TASK STATEMENT: Since only part of the material below is wanted, output exactly the lines from the one with "rewrite <- send_len. apply u16_range." up to and including the one with "(set_window MAX_SEG_DATA_SIZE (set_flags".
%%
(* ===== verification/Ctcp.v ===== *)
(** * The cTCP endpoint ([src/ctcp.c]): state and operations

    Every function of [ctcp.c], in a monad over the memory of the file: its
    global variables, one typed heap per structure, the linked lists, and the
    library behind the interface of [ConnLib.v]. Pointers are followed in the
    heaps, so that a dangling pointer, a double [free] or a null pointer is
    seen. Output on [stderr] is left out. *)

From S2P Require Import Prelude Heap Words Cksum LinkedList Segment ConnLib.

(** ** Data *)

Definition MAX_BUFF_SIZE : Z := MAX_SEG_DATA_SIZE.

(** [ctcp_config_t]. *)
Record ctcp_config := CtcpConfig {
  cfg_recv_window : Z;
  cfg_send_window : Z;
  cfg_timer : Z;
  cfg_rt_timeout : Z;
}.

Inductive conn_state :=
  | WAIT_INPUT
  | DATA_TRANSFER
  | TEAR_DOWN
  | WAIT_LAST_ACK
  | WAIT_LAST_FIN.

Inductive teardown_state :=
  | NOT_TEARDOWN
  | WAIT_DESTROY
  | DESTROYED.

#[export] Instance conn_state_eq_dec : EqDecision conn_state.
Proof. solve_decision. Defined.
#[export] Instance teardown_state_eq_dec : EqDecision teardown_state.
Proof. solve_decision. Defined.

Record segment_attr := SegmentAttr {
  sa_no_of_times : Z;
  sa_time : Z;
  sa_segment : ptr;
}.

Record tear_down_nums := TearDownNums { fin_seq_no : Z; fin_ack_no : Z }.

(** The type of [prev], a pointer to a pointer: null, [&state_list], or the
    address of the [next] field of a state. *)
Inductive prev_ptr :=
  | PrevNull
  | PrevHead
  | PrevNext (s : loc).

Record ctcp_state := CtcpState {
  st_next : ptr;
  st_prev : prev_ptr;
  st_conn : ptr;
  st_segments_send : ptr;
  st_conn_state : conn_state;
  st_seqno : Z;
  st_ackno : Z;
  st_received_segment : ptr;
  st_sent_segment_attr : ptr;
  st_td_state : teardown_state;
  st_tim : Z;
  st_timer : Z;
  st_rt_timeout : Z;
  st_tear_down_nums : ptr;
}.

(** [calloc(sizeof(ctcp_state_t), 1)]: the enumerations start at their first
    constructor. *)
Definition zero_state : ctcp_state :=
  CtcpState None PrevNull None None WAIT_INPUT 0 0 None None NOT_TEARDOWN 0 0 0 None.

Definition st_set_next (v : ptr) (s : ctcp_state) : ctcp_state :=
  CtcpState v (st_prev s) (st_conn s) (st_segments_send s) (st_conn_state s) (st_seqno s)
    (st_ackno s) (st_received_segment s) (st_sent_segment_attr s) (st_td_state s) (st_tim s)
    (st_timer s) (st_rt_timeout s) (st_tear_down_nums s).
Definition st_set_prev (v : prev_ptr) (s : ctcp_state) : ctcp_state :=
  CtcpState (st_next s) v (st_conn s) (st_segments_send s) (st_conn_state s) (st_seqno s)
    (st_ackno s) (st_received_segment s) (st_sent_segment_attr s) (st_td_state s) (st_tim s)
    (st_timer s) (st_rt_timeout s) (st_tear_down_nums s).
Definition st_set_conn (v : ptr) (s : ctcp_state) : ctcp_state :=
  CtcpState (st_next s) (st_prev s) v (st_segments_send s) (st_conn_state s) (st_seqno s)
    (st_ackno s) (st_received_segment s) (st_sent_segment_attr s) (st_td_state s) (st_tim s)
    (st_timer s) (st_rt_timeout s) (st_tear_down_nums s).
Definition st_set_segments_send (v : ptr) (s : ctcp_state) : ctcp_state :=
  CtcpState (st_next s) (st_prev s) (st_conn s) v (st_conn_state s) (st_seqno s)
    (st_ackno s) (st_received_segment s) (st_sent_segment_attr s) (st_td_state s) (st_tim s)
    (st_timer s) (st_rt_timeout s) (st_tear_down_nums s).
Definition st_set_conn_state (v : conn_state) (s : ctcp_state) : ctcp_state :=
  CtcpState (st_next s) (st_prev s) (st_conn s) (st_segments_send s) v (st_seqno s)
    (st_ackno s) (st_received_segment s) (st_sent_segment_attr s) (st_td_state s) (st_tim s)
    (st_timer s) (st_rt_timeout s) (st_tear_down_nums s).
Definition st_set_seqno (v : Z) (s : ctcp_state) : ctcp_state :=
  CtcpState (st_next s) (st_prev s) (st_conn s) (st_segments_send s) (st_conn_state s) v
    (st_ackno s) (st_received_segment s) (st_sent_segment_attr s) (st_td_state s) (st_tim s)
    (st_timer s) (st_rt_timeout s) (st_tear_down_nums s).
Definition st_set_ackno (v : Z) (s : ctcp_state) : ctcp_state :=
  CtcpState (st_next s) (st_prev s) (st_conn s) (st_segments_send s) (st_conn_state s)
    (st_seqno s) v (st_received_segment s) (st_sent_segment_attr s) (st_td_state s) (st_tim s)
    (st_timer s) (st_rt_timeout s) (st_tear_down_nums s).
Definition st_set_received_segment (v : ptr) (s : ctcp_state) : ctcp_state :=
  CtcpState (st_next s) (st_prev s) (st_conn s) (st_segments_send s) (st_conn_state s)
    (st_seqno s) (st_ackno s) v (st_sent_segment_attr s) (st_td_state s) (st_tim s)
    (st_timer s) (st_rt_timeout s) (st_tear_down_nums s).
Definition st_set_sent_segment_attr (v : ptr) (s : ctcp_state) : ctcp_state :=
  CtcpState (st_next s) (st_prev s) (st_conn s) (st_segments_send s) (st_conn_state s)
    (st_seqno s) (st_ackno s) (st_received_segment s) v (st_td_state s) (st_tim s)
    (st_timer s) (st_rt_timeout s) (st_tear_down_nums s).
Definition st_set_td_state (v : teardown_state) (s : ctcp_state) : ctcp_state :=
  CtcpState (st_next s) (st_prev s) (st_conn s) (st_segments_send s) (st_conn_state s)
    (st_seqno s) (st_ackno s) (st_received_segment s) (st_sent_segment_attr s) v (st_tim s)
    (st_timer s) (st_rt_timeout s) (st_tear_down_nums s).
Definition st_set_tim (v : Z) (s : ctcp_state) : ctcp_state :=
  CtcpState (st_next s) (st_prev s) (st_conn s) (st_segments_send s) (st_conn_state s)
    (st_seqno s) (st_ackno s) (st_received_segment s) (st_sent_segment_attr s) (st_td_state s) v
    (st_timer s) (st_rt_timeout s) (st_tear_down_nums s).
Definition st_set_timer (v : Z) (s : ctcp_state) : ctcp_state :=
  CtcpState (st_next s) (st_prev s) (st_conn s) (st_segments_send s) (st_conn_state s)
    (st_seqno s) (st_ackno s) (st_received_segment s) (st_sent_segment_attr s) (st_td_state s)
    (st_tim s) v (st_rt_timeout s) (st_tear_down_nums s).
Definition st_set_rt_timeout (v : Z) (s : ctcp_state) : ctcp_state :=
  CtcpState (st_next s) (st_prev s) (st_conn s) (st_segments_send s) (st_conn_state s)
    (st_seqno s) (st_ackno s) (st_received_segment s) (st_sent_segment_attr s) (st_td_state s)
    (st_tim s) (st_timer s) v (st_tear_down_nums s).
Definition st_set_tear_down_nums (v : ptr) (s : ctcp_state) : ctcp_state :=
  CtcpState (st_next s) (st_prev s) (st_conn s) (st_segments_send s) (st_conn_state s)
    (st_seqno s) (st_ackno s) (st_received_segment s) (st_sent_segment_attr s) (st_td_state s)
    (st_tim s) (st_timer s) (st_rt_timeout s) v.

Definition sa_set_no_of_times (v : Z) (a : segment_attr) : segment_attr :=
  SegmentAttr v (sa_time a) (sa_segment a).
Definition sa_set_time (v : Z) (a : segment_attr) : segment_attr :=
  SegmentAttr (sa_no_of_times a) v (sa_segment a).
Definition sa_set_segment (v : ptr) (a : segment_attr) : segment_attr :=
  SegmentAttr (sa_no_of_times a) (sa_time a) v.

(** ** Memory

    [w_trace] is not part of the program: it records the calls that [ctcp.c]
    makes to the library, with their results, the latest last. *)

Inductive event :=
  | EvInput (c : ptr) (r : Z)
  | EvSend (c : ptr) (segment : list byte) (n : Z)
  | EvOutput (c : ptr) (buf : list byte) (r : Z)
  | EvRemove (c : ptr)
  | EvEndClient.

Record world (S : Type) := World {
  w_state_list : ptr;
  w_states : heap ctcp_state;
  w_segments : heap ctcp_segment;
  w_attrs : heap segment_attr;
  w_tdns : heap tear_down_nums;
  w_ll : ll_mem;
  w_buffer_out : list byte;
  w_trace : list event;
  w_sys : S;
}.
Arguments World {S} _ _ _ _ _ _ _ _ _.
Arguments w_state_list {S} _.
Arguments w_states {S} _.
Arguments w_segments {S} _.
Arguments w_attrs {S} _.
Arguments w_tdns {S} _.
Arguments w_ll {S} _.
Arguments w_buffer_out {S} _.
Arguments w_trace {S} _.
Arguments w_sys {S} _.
%%
%%
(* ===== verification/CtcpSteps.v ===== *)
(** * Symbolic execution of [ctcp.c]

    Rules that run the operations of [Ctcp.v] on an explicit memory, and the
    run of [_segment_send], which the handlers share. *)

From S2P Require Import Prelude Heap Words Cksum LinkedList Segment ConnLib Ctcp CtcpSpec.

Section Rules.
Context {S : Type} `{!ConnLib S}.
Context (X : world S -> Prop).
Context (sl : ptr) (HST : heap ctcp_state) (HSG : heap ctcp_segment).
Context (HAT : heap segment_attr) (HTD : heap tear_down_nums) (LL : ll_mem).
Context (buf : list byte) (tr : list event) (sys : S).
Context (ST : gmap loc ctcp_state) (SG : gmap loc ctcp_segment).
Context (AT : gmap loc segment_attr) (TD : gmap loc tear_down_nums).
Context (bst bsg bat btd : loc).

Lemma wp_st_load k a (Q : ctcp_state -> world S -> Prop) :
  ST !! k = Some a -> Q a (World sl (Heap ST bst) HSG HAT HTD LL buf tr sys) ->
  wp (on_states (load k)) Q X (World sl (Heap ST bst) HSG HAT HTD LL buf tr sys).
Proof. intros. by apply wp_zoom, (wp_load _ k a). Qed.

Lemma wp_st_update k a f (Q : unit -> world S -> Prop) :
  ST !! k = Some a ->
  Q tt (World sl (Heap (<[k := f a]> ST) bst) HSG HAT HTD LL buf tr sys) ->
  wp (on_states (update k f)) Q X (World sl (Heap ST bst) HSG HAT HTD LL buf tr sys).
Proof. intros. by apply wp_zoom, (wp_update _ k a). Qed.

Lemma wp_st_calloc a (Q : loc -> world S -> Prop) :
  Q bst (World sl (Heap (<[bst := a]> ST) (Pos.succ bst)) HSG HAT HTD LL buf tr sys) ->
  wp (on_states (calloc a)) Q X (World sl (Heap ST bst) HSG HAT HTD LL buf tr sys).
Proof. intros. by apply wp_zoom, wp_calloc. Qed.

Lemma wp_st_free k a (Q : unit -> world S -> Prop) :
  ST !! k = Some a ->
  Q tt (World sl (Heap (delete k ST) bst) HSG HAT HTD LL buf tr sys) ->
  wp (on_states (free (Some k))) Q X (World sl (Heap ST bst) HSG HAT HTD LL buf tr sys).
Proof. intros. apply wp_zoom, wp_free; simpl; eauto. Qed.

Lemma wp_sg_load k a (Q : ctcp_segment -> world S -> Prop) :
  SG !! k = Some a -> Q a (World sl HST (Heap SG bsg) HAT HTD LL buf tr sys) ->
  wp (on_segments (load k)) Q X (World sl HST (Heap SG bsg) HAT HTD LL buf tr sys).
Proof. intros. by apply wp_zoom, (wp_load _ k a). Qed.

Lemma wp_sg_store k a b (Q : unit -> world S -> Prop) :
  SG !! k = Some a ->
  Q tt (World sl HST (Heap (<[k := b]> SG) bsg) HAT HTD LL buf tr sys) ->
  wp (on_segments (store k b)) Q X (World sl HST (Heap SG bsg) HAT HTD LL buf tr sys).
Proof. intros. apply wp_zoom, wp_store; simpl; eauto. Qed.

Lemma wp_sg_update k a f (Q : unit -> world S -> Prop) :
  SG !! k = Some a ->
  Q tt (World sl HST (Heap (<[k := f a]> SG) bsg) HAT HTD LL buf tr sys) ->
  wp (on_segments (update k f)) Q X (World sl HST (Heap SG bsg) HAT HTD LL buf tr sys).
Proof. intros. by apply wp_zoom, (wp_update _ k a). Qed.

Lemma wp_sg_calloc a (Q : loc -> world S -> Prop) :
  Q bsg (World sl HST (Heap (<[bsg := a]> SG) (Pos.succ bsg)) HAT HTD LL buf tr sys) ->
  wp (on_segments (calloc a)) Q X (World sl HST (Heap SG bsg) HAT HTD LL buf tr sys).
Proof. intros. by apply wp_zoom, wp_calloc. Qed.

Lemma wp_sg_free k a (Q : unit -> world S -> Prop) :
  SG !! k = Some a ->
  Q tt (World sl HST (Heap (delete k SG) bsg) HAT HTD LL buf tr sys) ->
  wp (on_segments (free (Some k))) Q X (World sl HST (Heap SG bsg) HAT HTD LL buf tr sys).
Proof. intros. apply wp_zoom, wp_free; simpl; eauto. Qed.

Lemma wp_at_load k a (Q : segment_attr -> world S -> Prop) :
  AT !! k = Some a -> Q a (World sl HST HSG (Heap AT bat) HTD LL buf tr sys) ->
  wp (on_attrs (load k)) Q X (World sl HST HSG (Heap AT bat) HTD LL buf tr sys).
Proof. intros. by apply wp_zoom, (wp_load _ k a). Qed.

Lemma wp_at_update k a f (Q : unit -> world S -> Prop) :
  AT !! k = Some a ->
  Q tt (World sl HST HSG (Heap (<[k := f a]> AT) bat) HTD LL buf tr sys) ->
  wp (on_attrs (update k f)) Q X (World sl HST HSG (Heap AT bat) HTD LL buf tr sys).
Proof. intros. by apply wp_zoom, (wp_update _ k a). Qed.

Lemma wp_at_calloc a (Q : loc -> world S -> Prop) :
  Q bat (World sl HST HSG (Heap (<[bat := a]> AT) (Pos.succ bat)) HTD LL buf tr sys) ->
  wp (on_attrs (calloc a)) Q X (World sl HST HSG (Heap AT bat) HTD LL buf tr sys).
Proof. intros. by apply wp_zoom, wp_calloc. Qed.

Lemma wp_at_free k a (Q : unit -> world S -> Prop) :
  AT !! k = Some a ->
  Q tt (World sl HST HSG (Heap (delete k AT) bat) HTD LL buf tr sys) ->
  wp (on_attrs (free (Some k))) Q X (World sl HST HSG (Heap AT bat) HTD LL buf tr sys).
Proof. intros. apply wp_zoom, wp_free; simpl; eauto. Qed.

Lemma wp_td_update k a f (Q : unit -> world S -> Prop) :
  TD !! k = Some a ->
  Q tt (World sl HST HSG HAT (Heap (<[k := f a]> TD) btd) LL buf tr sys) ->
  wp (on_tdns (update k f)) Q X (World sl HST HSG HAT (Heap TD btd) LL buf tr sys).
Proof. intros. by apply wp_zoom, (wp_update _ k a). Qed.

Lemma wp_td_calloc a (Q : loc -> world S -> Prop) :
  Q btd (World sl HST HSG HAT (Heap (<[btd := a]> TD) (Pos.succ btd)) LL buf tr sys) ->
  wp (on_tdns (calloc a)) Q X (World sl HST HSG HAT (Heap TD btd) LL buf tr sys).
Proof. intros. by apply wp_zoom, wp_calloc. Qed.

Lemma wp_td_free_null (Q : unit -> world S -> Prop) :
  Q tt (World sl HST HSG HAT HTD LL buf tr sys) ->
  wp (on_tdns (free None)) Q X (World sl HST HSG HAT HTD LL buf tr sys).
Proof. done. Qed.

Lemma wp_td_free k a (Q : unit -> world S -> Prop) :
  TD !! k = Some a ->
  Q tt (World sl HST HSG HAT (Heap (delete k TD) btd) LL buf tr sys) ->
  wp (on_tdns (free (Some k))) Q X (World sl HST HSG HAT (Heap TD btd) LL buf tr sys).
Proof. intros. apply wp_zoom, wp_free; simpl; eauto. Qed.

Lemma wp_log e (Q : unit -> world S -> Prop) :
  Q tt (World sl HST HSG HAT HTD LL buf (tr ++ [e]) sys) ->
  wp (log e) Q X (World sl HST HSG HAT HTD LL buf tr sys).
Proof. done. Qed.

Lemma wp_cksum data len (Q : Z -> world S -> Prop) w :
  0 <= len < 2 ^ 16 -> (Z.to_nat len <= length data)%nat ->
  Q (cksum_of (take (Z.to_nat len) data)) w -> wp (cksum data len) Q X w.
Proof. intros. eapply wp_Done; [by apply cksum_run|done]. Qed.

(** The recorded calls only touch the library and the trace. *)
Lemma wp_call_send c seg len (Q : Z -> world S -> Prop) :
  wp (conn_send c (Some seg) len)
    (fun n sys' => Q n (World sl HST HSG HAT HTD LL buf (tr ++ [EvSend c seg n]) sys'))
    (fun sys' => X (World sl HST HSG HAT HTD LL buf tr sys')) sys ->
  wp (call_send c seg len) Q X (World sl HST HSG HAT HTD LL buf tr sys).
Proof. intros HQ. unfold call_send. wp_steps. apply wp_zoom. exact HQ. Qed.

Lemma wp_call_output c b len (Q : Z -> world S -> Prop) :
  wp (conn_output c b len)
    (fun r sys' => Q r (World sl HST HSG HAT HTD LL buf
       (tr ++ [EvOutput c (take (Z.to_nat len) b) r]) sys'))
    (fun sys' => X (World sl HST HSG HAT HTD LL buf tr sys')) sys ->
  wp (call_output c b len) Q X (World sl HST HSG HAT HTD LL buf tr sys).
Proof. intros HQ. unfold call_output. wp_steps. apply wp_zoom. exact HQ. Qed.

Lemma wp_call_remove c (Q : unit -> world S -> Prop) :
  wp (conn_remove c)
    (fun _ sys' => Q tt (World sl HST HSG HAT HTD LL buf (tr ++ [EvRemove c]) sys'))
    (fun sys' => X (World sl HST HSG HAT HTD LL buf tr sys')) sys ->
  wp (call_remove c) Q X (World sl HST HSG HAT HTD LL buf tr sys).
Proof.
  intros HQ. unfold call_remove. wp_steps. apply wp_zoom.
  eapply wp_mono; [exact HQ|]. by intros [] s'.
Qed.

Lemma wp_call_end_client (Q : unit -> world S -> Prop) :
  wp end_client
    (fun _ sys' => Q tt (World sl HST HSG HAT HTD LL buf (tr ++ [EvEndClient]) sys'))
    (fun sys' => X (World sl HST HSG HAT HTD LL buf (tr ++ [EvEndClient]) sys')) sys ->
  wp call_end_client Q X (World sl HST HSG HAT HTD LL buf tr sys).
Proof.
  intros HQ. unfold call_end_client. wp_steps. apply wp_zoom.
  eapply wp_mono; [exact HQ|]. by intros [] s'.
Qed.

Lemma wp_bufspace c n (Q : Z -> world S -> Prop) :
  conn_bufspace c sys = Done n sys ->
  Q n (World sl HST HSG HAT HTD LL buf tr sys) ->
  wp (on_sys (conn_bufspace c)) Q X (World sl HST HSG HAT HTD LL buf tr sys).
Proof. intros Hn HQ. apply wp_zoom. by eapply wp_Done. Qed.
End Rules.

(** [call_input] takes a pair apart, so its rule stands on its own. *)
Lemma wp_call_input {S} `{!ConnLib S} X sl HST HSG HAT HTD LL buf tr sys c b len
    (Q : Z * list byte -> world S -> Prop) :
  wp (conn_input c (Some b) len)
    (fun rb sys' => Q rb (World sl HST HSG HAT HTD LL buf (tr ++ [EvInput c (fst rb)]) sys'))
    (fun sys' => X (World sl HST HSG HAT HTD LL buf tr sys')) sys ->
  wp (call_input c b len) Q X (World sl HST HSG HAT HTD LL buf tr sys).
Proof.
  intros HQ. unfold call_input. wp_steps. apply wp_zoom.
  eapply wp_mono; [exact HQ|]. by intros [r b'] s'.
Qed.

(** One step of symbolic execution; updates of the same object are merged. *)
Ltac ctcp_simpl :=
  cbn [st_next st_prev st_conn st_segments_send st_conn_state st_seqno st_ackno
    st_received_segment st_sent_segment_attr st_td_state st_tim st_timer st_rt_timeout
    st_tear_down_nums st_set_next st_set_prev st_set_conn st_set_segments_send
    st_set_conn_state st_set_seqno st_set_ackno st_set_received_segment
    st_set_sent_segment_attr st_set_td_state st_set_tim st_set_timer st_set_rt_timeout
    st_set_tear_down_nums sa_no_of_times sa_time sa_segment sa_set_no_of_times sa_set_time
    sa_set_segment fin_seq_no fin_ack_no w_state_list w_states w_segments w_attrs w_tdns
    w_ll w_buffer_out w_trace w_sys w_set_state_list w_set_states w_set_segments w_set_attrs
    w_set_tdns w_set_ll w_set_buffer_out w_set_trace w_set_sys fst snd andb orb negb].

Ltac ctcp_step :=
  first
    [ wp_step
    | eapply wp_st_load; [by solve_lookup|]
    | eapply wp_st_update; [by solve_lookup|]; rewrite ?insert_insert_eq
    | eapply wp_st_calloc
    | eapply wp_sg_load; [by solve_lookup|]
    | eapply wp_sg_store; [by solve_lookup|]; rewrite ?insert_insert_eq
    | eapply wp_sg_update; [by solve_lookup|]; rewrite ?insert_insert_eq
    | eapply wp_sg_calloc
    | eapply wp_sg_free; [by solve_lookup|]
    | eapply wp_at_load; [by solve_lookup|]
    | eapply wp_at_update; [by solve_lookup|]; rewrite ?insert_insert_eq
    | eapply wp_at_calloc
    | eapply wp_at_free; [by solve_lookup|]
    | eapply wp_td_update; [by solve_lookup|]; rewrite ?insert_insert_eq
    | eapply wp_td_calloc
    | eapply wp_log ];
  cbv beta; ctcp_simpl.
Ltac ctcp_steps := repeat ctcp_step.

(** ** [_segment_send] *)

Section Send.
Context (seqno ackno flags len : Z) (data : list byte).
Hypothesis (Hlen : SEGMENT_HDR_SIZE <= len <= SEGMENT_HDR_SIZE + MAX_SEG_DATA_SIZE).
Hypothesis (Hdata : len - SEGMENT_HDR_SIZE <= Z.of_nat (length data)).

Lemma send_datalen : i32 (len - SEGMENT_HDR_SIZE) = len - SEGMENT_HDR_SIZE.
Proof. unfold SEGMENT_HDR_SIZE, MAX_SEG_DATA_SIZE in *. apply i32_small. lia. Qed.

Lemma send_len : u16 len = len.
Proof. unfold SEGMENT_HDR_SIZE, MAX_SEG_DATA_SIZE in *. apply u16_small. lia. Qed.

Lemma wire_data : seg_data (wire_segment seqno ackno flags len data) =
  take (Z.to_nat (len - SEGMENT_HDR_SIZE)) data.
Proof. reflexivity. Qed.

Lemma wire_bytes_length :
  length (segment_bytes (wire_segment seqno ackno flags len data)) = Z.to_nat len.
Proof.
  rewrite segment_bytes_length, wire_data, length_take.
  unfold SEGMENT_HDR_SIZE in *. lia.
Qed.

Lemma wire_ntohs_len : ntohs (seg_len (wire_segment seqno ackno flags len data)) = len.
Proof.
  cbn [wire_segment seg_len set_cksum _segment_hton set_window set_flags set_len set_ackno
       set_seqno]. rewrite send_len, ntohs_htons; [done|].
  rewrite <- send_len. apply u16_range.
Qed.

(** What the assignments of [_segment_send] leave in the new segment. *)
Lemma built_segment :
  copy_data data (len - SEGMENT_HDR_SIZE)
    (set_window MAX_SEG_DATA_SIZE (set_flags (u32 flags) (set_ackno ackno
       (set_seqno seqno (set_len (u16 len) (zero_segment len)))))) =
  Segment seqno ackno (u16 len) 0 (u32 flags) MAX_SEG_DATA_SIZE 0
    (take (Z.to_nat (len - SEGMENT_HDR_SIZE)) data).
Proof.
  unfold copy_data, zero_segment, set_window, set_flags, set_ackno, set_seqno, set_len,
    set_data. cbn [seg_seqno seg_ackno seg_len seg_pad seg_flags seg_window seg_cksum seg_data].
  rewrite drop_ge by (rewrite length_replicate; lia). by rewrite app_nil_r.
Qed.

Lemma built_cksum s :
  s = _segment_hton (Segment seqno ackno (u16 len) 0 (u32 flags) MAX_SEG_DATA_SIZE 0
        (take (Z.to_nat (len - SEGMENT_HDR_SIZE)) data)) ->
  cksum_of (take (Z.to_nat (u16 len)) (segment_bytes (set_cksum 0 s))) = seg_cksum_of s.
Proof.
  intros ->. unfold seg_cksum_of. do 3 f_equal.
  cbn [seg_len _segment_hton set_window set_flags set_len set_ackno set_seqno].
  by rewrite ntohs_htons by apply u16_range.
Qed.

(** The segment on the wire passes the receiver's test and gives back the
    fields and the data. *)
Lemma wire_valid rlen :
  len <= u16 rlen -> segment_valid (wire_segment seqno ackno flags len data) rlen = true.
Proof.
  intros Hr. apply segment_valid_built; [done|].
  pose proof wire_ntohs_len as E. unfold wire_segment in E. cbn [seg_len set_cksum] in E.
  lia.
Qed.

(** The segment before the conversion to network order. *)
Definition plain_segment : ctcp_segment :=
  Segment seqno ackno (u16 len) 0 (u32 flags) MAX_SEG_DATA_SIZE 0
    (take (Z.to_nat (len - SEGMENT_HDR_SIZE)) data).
%%
RESPONSE BELOW:
  rewrite <- send_len. apply u16_range.
Qed.

(** What the assignments of [_segment_send] leave in the new segment. *)
Lemma built_segment :
  copy_data data (len - SEGMENT_HDR_SIZE)
    (set_window MAX_SEG_DATA_SIZE (set_flags (u32 flags) (set_ackno ackno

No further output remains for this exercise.